Control of defiant volunteer battalions is Ukrainian authorities’ big headache – ITAR

MOSCOW, November 12. /TASS/. Who will gain control of the volunteer battalions – spearhead of the Kyiv authorities’ crackdown on independence-seeking south-eastern regions – has become one of the main intrigues in the process of forming the ruling coalition in the national parliament – the Verkhovna Rada – after the October 26 parliamentary elections.

To the disappointment of President Petro Poroshenko the Popular Front party under Prime Minister Arseniy Yatsenyuk emerged the winner. The presidential bloc fell just 0.3% behind, but Yatsenyuk, his chin boldly up, feels free to dictate coalition terms to the president. In the meantime, Ukraine is in a state of semi-war, so winning to one’s side the army, the police and the security service as well as the volunteer battalions, which formally obey nobody, is a question of retaining power for both the president and the prime minister.



© EPA/ANATOLY MALTSEV

Defense Minister Stepan Poltorak would like to re-subordinate all of the volunteer battalions in Donbass to the armed forces. Yatsenyuk’s close associate in the Popular Front party, Interior Minister Arsen Avakov, wants to see these battalions part of the National Guard, which has emerged on the basis of Interior Ministry troops.

Ukrainian politicians make no secret of their fears that the uncontrollable volunteer battalions are a menace to law and order and to the authorities themselves. Those officials who have fallen under the operation of the recently enacted law on lustrations are already hearing public threats.

Also, 16 commanders and rank-and-file members of the volunteer battalions have won seats in the Verkhovna Rada. Nine of them were elected from Yatsenyuk’s Popular Front. The Poroshenko team is now trying to devise a way of preventing the battalions’ commanders and their subordinates from gaining a firmer foothold in Ukrainian politics.

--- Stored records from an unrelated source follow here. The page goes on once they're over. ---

(** Results and events are kept by what is added to a result. *)
Lemma judged name tw e w : let t := (judge name tw e w).1 in
  (Result t = "pass" -> Events t = logged (stop (ended w))) /\
  (Result t = "pass" <->
   supervisorFailure w = None /\ (e_err e = None \/ counts (final_cause e w) = false) /\ defect (stop (ended w)) (logged (stop (ended w))) = None /\
   (Temporal.conclude tw (now (length (logged (stop (ended w))))) (final_cause e w) (temporal (stop (ended w)))).2 = Temporal.Passed).
Proof.
  cbv zeta. unfold judge. fold (ended w). change (supervisorFailure (ended w)) with (supervisorFailure w).
  destruct (supervisorFailure w); [by split; [|intuition]|]. set (w' := stop (ended w)).
  assert (Hb : forall err cause violated, Result (body_verdict name err cause violated (logged w')) <> "pass") by (intros [] [] ?; done).
  assert (Tail : let r := match defect w' (logged w') with
      | Some (reason, strict) => (attributed (matrixInfo (ended w)) (expectationName (rt (ended w))) (set_flags false strict [] (bare name "fail" reason (logged w'))), w')
      | None => let '(t, w0) := temporal_verdict name tw (final_cause e w) (requireFaultsFire (rt (ended w))) (logged w') w' in
          (attributed (matrixInfo (ended w)) (expectationName (rt (ended w))) t, w0) end in
    (Result r.1 = "pass" -> Events r.1 = logged w') /\ (Result r.1 = "pass" <-> defect w' (logged w') = None /\
      (Temporal.conclude tw (now (length (logged w'))) (final_cause e w) (temporal w')).2 = Temporal.Passed)).
  { cbv zeta. destruct (defect w' (logged w')) as [[reason strict]|]; [split; [done|]; by split; [|intros [? _]]|].
    rewrite <- (concluded name tw (final_cause e w) (requireFaultsFire (rt (ended w))) w'). destruct (temporal_verdict _ _ _ _ _ _) as [t w0] eqn:E. cbn [fst].
    split; [|by destruct t; intuition]. intros _. unfold temporal_verdict in E. destruct (Temporal.finalize_loop _ _ _ _ _ _) as [? [?|[]]]; [by injection E as <-..|].
    destruct (timed_out _); by injection E as <-. }
  destruct (e_err e) as [err|]; [destruct (counts (final_cause e w))|].
  - cbn [fst]. split; [intros Hp; by destruct (Hb err (final_cause e w) (expectationViolated (rt (ended w))))|]. split; [intros Hp; by destruct (Hb err (final_cause e w) (expectationViolated (rt (ended w))))|].
    by intros (_ & [?|?] & _).
  - destruct Tail as [T1 T2]. split; [exact T1|]. rewrite T2. by intuition.
  - destruct Tail as [T1 T2]. split; [exact T1|]. rewrite T2. by intuition.
Qed.

Lemma judge_require name tw e w : supervisorFailure w = None -> requireFaultsFire (rt (judge name tw e w).2) = requireFaultsFire (rt (stop (ended w))).
Proof.
  intros Hs. unfold judge. fold (ended w). change (supervisorFailure (ended w)) with (supervisorFailure w). rewrite Hs. set (w' := stop (ended w)).
  assert (K : forall name tw cause b evs, requireFaultsFire (rt (temporal_verdict name tw cause b evs w').2) = requireFaultsFire (rt w')).
  { intros. unfold temporal_verdict. destruct (Temporal.finalize_loop _ _ _ _ _ _) as [? [?|[]]]; [done..|]. by destruct (timed_out _). }
  destruct (e_err e); [destruct (counts _)|]; try done; (destruct (defect w' _) as [[? ?]|]; [done|]);
    match goal with |- context [temporal_verdict ?n ?t ?c ?b ?v w'] => specialize (K n t c b v); destruct (temporal_verdict n t c b v w') end; done.
Qed.

Lemma unregister_require ids w : requireFaultsFire (rt (unregister_spec ids w)) = requireFaultsFire (rt w).
Proof.
  unfold unregister_spec, unregister_monitors. cbn. generalize (rt w). induction ids as [|id ids IH]; intros r; [done|]. cbn [foldl]. by rewrite IH.
Qed.

Lemma clean_exact tw e w : clean tw e w <->
  (supervisorFailure w = None /\ (e_err e = None \/ counts (final_cause e w) = false) /\ defect (stop (ended w)) (logged (stop (ended w))) = None /\
   (Temporal.conclude tw (now (length (logged (stop (ended w))))) (final_cause e w) (temporal (stop (ended w)))).2 = Temporal.Passed) /\
  (forall ev, ev ∈ logged (stop (ended w)) -> (typ ev ∉ mock_errors) /\ typ ev <> "service_stop_error") /\
  (requireFaultsFire (rt (stop (ended w))) = true -> forall pre ev post,
    logged (stop (ended w)) = pre ++ ev :: post -> typ ev = "proxy_fault_applied" -> fired ev post).
Proof.
  rewrite supervised, defect_none, strict_none. split.
  - intros [H1 H2 H3 H4 H5 H6 H7 H8 H9 H10]. split_and!; try done. destruct H2 as [?|Ec]; [by left|right; by rewrite Ec].
  - intros ((H1 & H2 & (H3 & H4 & H5 & H6 & H7) & H8) & H9 & H10). split; try done. destruct H2 as [?|Hc]; [by left|right].
    unfold Temporal.conclude in H8. destruct (final_cause e w); try done. exfalso. destruct (Temporal.finalize_loop _ _ _ _ _ _) as [? [?|[]]]; by cbn in H8.
Qed.

Lemma implementation name w : let r := runTestImpl name w in
  (exists e w', reaches name w e w' /\ r.1 = (judge name (snd <$> (testConfigs spec !! name ≫= tc_terminate)) e w').1 /\
     requireFaultsFire (rt r.2) = requireFaultsFire (rt (judge name (snd <$> (testConfigs spec !! name ≫= tc_terminate)) e w').2)) \/
  (forall e w', ~ reaches name w e w') /\ Result r.1 <> "pass".
Proof.
  cbv zeta. unfold runTestImpl. change (services (rt (reset_test w))) with (services (rt w)).
  destruct (shutdownFailed (host w).2) eqn:E0; [right; split; [|done]; intros ? ?; inversion 1; congruence|].
  destruct (bindings !! name) as [fn|] eqn:E1; [|right; split; [|done]; intros ? ?; inversion 1; congruence].
  assert (Hv : fn = RValue \/ fn <> RValue) by (destruct fn; auto). destruct Hv as [->|Hv]; [right; split; [|done]; intros ? ?; inversion 1; congruence|].
  set (r := match validateTestMockState _ _ with Some _ => _ | None => _ end). replace (match fn with RValue => _ | _ => _ end) with r by (by destruct fn). unfold r. clear r.
  destruct (validateTestMockState _ _) eqn:E2; [right; split; [|done]; intros ? ?; inversion 1; congruence|].
  destruct (launch (reset_test w)) as [[[err code]|] w1] eqn:E3; [right; split; [|done]; intros ? ?; inversion 1; congruence|].
  destruct (register_spec (notePacketGatewayPreflight w1)) as [ids w2] eqn:E4. unfold run_started.
  destruct (run_setup _ _) as [[err|] w3] eqn:E5; [right; split; [|done]; intros ? ?; inversion 1; simplify_eq; congruence|].
  destruct (assume_verdict _ w3) as [[res reason]|] eqn:E6.
  { right. split; [intros ? ?; inversion 1; simplify_eq; congruence|]. cbn [fst Result attributed bare]. intros ->.
    clear -E6. unfold assume_verdict in E6. destruct (match currentLeaf w3 with Some _ => _ | None => _ end); [done|]. destruct (_ !! name) as [cfg|]; [|done].
    induction (tc_assumes cfg) as [|p ps IH]; cbn in E6; [done|]. destruct (match p with PredCall _ => _ | PredConst _ => _ end) as [[]|]; simplify_eq; auto. }
  destruct (run_body fn _) as [e w4] eqn:E7. left. exists e, w4. split; [by econstructor|]. destruct (judge _ _ e w4) as [t w5]. split; [done|]. apply unregister_require.
Qed.

Lemma reaches_fun name w e w' e' w'' : reaches name w e w' -> reaches name w e' w'' -> e' = e /\ w'' = w'.
Proof.
  inversion 1 as [fn w1 ids w2 w3 ? ? A0 A1 A2 A3 A4 A5 A6 A7 A8]. inversion 1 as [fn' w1' ids' w2' w3' ? ? B0 B1 B2 B3 B4 B5 B6 B7 B8]. subst.
  rewrite A1 in B1. rewrite A4 in B4. simplify_eq. rewrite A5 in B5. simplify_eq. rewrite A6 in B6. simplify_eq. rewrite A8 in B8. by simplify_eq.
Qed.

Lemma pass_reaches name leaf w : Result (RunTestLeaf name leaf w).1 = "pass" -> exists e w', reaches name (set_currentLeaf leaf w) e w'.
Proof.
  unfold RunTestLeaf. intros P. destruct (implementation name (set_currentLeaf leaf w)) as [(e & w' & R & _)|[_ Hp]]; [by exists e, w'|]. exfalso. apply Hp.
  destruct (runTestImpl name _) as [t w1]. assert (P' : Result (enforceFaults (requireFaultsFire (rt w1)) (enforceShutdownErrors (enforceMockErrors t))) = "pass") by (by destruct leaf).
  apply enforced_pass in P'. apply P'.
Qed.

(** C9: a leaf of a test passes exactly when nothing stopped the test before its body - no earlier
    teardown failed, the name is bound to a function, the mock states are valid, the services
    start, setup raises nothing and the [assume=] predicates hold - and the evidence after the body
    is clean: no notification loop had stopped, the body raised nothing or was ended by
    [terminate_when=], no monitor was violated, a watch that ran can be trusted, no [where=]
    predicate raised, no packet fault was installed without a gateway, every unmediated call is one
    that strict mode tolerates, every expectation holds and the time did not run out, no mock and no
    phase of the teardown failed, and, if faults must act, every protocol fault did before it was
    removed. *)
Theorem pass_exact name leaf w : Result (RunTestLeaf name leaf w).1 = "pass" <->
  exists e w', reaches name (set_currentLeaf leaf w) e w' /\ clean (snd <$> (testConfigs spec !! name ≫= tc_terminate)) e w'.
Proof.
  unfold RunTestLeaf. destruct (implementation name (set_currentLeaf leaf w)) as [(e & w' & R & Et & Er)|[N Hp]];
    destruct (runTestImpl name _) as [t w1]; cbn [fst snd] in *.
  - set (tw := snd <$> _) in *. destruct (judged name tw e w') as [J1 J2]. pose proof (judge_require name tw e w') as Jr.
    transitivity (Result (enforceFaults (requireFaultsFire (rt w1)) (enforceShutdownErrors (enforceMockErrors t))) = "pass"); [by destruct leaf; split|].
    rewrite enforced_pass, Et, Er. transitivity (clean tw e w').
    + rewrite clean_exact. split.
      * intros (P & Ev & Fi). pose proof (proj1 J2 P) as Q. rewrite (J1 P) in Ev, Fi. rewrite Jr in Fi by apply Q. exact (conj Q (conj Ev Fi)).
      * intros (Q & Ev & Fi). pose proof (proj2 J2 Q) as P. rewrite (J1 P), Jr by apply Q. exact (conj P (conj Ev Fi)).
    + split; [by exists e, w'|]. intros (e' & w'' & R' & C). by destruct (reaches_fun _ _ _ _ _ _ R R') as [-> ->].
  - split; [|intros (e & w' & R & _); by destruct (N e w')]. intros P. exfalso. apply Hp.
    assert (P' : Result (enforceFaults (requireFaultsFire (rt w1)) (enforceShutdownErrors (enforceMockErrors t))) = "pass") by (by destruct leaf).
    apply enforced_pass in P'. apply P'.
Qed.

“Of course, Poroshenko, Yatsenyuk and their government ministers should feel scared. The battalions’ commanders and their men have been fighting a war against their fellow Ukrainians in the south-east voluntarily, for ideological reasons,” International Center of Geopolitical Problems president Colonel-General Leonid Ivashov, told TASS. “The battalions were formed during demonstrations by euro-integration supporters in Kyiv’s Independence Square early this year,” he said. “Those forces staged the government coup in Ukraine at the end of last February. Ukraine’s former president, Viktor Yanukovych, had to flee for his life.”



© EPA/ROMAN PILIPEY

Odds were that his successors may have to follow suit some day, said Ivashov, adding that “The men in the volunteer battalions have vast combat experience. They are really dangerous. They will never be an obedient tool in the politicians’ hands. Naturally, the politicians are rushing around in search of a decision as to who should command the uncontrolled battalions.”

“The Ukrainian president and prime minister have at least three ways of handling the future of these paramilitary groups,” Ivashov added. “One looks most logical – disbanding them altogether and helping their members get back to normal life. But the problem is the next day after the battalions have been told to go home their members will find a way of getting together again into a powerful armed opposition confronting the authorities.”

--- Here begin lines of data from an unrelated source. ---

(* ===== verification/ProcFs.v ===== *)
(** * The text of [/proc] ([internal/connowner/proc_linux.go])

    The readers of [/proc/<pid>/stat] and of the rows of [/proc/<pid>/net/tcp] and [tcp6], the addresses of
    [net/netip] they produce, and the addresses of accepted connections they are compared with
    ([internal/connowner/tracker.go], [address]). *)

From Stdlib Require Import ZArith Lia Ascii.
From S2P Require Import Prelude GoStd GoText.
From stdpp Require Import base gmap sets strings numbers list.
Local Open Scope Z_scope.
Import GoStd GoText.

Module ProcFs.

(** ** Numbers ([strconv.ParseUint], [encoding/hex]) *)

Fixpoint digits_in (base : Z) (acc : Z) (s : string) : option Z :=
  match s with
  | EmptyString => Some acc
  | String c r =>
      match hex_value c with
      | Some d => if d <? base then digits_in base (base * acc + d) r else None
      | None => None
      end
  end.

(** [strconv.ParseUint(s, base, bits)] for base 10 or 16. *)
Definition ParseUint (base bits : Z) (s : string) : option Z :=
  match s with
  | EmptyString => None
  | _ => match digits_in base 0 s with
         | Some n => if n <? 2 ^ bits then Some n else None
         | None => None
         end
  end.

Fixpoint DecodeString (s : string) : option string :=
  match s with
  | EmptyString => Some EmptyString
  | String a (String b r) =>
      match hex_value a, hex_value b, DecodeString r with
      | Some x, Some y, Some bs => Some (String (byte_of (16 * x + y)) bs)
      | _, _, _ => None
      end
  | String _ EmptyString => None
  end.

(** ** Addresses ([net/netip]) *)

(** The bytes of an address: four, or sixteen. *)
Inductive Addr := Addr4 (b : string) | Addr6 (b : string).

#[export] Instance Addr_eq_dec : EqDecision Addr.
Proof. solve_decision. Defined.

#[export] Instance Addr_countable : Countable Addr.
Proof.
  refine (inj_countable' (fun a => match a with Addr4 b => inl b | Addr6 b => inr b end)
            (fun x => match x with inl b => Addr4 b | inr b => Addr6 b end) _).
  by intros [].
Defined.

Definition AddrFromSlice (b : string) : option Addr :=
  if (slen b =? 4)%nat then Some (Addr4 b) else if (slen b =? 16)%nat then Some (Addr6 b) else None.

Definition mapped_prefix : string := put_be 12 65535.

(** [Unmap]: an IPv4-mapped address becomes the IPv4 address. *)
Definition Unmap (a : Addr) : Addr :=
  match a with
  | Addr6 b => if has_prefix mapped_prefix b then Addr4 (sdrop 12 b) else a
  | Addr4 _ => a
  end.

Definition nth_byte (i : nat) (b : string) : Z := match sget i b with Some c => bval c | None => 0 end.
Definition v6u16 (b : string) : Z := 256 * nth_byte 0 b + nth_byte 1 b.

Definition IsLinkLocalUnicast (a : Addr) : bool :=
  match Unmap a with
  | Addr4 b => (nth_byte 0 b =? 169) && (nth_byte 1 b =? 254)
  | Addr6 b => Z.land (v6u16 b) 0xffc0 =? 0xfe80
  end.

Definition IsLinkLocalMulticast (a : Addr) : bool :=
  match Unmap a with
  | Addr4 b => (nth_byte 0 b =? 224) && (nth_byte 1 b =? 0) && (nth_byte 2 b =? 0)
  | Addr6 b => Z.land (v6u16 b) 0xff0f =? 0xff02
  end.

Definition link_local (a : Addr) : bool := IsLinkLocalUnicast a || IsLinkLocalMulticast a.

Record endpoint := mkEndpoint { addr : Addr; port : Z }.
Record tuple := mkTuple { from : endpoint; to : endpoint }.

#[export] Instance endpoint_eq_dec : EqDecision endpoint.
Proof. solve_decision. Defined.
#[export] Instance tuple_eq_dec : EqDecision tuple.
Proof. solve_decision. Defined.

#[export] Instance tuple_countable : Countable tuple.
Proof.
  refine (inj_countable' (fun t => ((addr (from t), port (from t)), (addr (to t), port (to t))))
            (fun x => mkTuple (mkEndpoint x.1.1 x.1.2) (mkEndpoint x.2.1 x.2.2)) _).
  by intros [[] []].
Defined.

(** The addresses of a connection: TCP addresses, or those of another network. *)
Inductive NetAddr := TCPAddr (ip : string) (p : Z) | OtherAddr.

Definition address (a : NetAddr) : option endpoint :=
  match a with
  | TCPAddr ip p =>
      match AddrFromSlice ip with
      | None => None
      | Some a =>
          if (p <=? 0) || (65535 <? p) then None
          else if link_local a then None
          else Some (mkEndpoint (Unmap a) (u16 p))
      end
  | OtherAddr => None
  end.

Definition connectionTuple (f t : NetAddr) : option tuple :=
  match address f, address t with Some src, Some dst => Some (mkTuple src dst) | _, _ => None end.

(** ** Rows of the connection tables *)

Inductive ByteOrder := LittleEndian | BigEndian.

Definition Uint32 (o : ByteOrder) (b : string) : Z :=
  match o with LittleEndian => le 4 b | BigEndian => be 4 b end.

(** The loop over the four-byte words of [raw]. *)
Fixpoint swap_words (o : ByteOrder) (n : nat) (raw : string) : string :=
  match n with
  | O => EmptyString
  | S n => put_be 4 (Uint32 o (stake 4 raw)) +:+ swap_words o n (sdrop 4 raw)
  end.

Definition parseProcEndpoint (value : string) (o : ByteOrder) : option endpoint :=
  match scut ":" value with
  | None => None
  | Some (host, portText) =>
      if negb (slen host =? 8)%nat && negb (slen host =? 32)%nat then None
      else
        match DecodeString host with
        | None => None
        | Some raw =>
            let raw := swap_words o (slen raw / 4) raw in
            match ParseUint 16 16 portText with
            | None => None
            | Some p =>
                if p =? 0 then None
                else
                  match AddrFromSlice raw with
                  | None => None
                  | Some ip => if link_local ip then None else Some (mkEndpoint (Unmap ip) (u16 p))
                  end
            end
        end
  end.

(** [None] when the row is not one of an open connection with an inode. *)
Definition parseTCPRow (line : string) (o : ByteOrder) : option (tuple * Z) :=
  let f := fields line in
  match f !! 1%nat, f !! 2%nat, f !! 3%nat, f !! 9%nat with
  | Some f1, Some f2, Some f3, Some f9 =>
      if String.eqb f3 "0A" || String.eqb f3 "06" then None
      else
        match parseProcEndpoint f1 o, parseProcEndpoint f2 o, ParseUint 10 64 f9 with
        | Some from, Some to, Some inode => if 0 <? inode then Some (mkTuple from to, inode) else None
        | _, _, _ => None
        end
  | _, _, _, _ => None
  end.

(** ** The status line of a process *)

Record process := mkProcess { pid : Z; parent : Z; start : Z }.

#[export] Instance process_eq_dec : EqDecision process.
Proof. solve_decision. Defined.

Inductive stat_error := InvalidStat | InvalidPID | IncompleteStat | ProcessGone | InvalidParent | InvalidStart.

Definition parseProcessStat (data : string) : result stat_error process :=
  match scut "(" data with
  | None => Err InvalidStat
  | Some (head, rest) =>
      if String.eqb head "" then Err InvalidStat
      else
        match scut_last ")" rest with
        | None => Err InvalidStat
        | Some (_, tail) =>
            match atoi (trim_space head) with
            | None => Err InvalidPID
            | Some p =>
                if p <=? 0 then Err InvalidPID
                else
                  match fields tail with
                  | f0 :: f1 :: fs =>
                      match fs !! 17%nat with
                      | None => Err IncompleteStat
                      | Some f19 =>
                          if String.eqb f0 "Z" || String.eqb f0 "X" then Err ProcessGone
                          else
                            match atoi f1 with
                            | None => Err InvalidParent
                            | Some pp =>
                                match ParseUint 10 64 f19 with
                                | None => Err InvalidStart
                                | Some st => Ok (mkProcess p pp st)
                                end
                            end
                      end
                  | _ => Err IncompleteStat
                  end
            end
        end
  end.

Ltac dlia := Z.to_euclidean_division_equations; lia.

(** ** How the kernel prints

    [%08X] of each address word as the machine reads it, [%04X] of the port. *)

Definition hex_digit (d : Z) : ascii := byte_of (if d <? 10 then 48 + d else 55 + d).

Fixpoint show_hex (n : nat) (z : Z) : string :=
  match n with O => EmptyString | S n => show_hex n (z / 16) +:+ String (hex_digit (z mod 16)) EmptyString end.

Fixpoint show_words (o : ByteOrder) (n : nat) (b : string) : string :=
  match n with
  | O => EmptyString
  | S n => show_hex 8 (Uint32 o (stake 4 b)) +:+ show_words o n (sdrop 4 b)
  end.

Definition show_endpoint (o : ByteOrder) (b : string) (p : Z) : string :=
  show_words o (slen b / 4) b +:+ ":" +:+ show_hex 4 p.

Lemma hex_value_digit d : 0 <= d < 16 -> hex_value (hex_digit d) = Some d.
Proof.
  intros H. assert (d = 0 \/ d = 1 \/ d = 2 \/ d = 3 \/ d = 4 \/ d = 5 \/ d = 6 \/ d = 7 \/ d = 8 \/ d = 9 \/ d = 10 \/
    d = 11 \/ d = 12 \/ d = 13 \/ d = 14 \/ d = 15) as Hd by lia.
  by repeat (destruct Hd as [->|Hd]; [done|]); subst d.
Qed.

Lemma slen_show_hex n z : slen (show_hex n z) = n.
Proof. revert z. induction n as [|n IH]; intros z; [done|]. cbn [show_hex]. rewrite slen_app, IH. cbn. lia. Qed.

Lemma digits_in_app base acc a b n :
  digits_in base acc a = Some n -> digits_in base acc (a +:+ b) = digits_in base n b.
Proof.
  revert acc. induction a as [|c a IH]; intros acc; [by intros [= ->]|]. rewrite string_app_cons. cbn.
  destruct (hex_value c) as [d|]; [|done]. destruct (d <? base); [apply IH|done].
Qed.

Another way was to put the volunteer battalions under the control of the armed forces or the National Guard, he observed. This was being discussed at length in Kyiv these days.

In comments on the issue, Ukraine’s Defense Minister is on record as saying that volunteer battalions had played an important role. “We need their help. They have undergone military service as part of regular units and this will make it possible to do the planning properly,” the minister was reported as saying. Moreover, Kyiv’s prosecutor Sergey Yuldashev had warned that the volunteers were “unpredictable”, even suspecting they may try to stage an armed coup.


Battalion Azov (archive)


© EPA/ANATOLY MALTSEV

“The third possible solution might be to send volunteer battalions to Ukraine’s southeast again without artillery support, thereby letting the Donetsk and Luhansk militias and the volunteer battalions bleed each other white,” said Ivashov. “This sort of scenario should not be brushed aside altogether either, because the volunteers are very angry about the politicians and the oligarchs. They are likewise furious over glaring corruption – the root reason why throughout their stay in the zone of the so-called anti-terrorist operation they had to put up with outrageous shortages of weaponry, combat vehicles, bullet-proof vests and food.”

“Dozens of volunteer battalions in Ukraine – thousands of angry armed men – is a terrible headache for the ruling elite,” Ivashov added. “The commander of the battalion Donbass, Semyon Semenchenko, has warned in public that the volunteers were originally targeted against the oligarchic system of clans. Units on the payroll of the Dnepropetrovsk governor, big business tycoon Igor Kolomoisky, number 30,000 men. Each of Ukraine’s oligarchs or large companies has such forces and large security services of their own. The powers that be are dismayed over who the volunteer battalions’ commanders will vow allegiance to.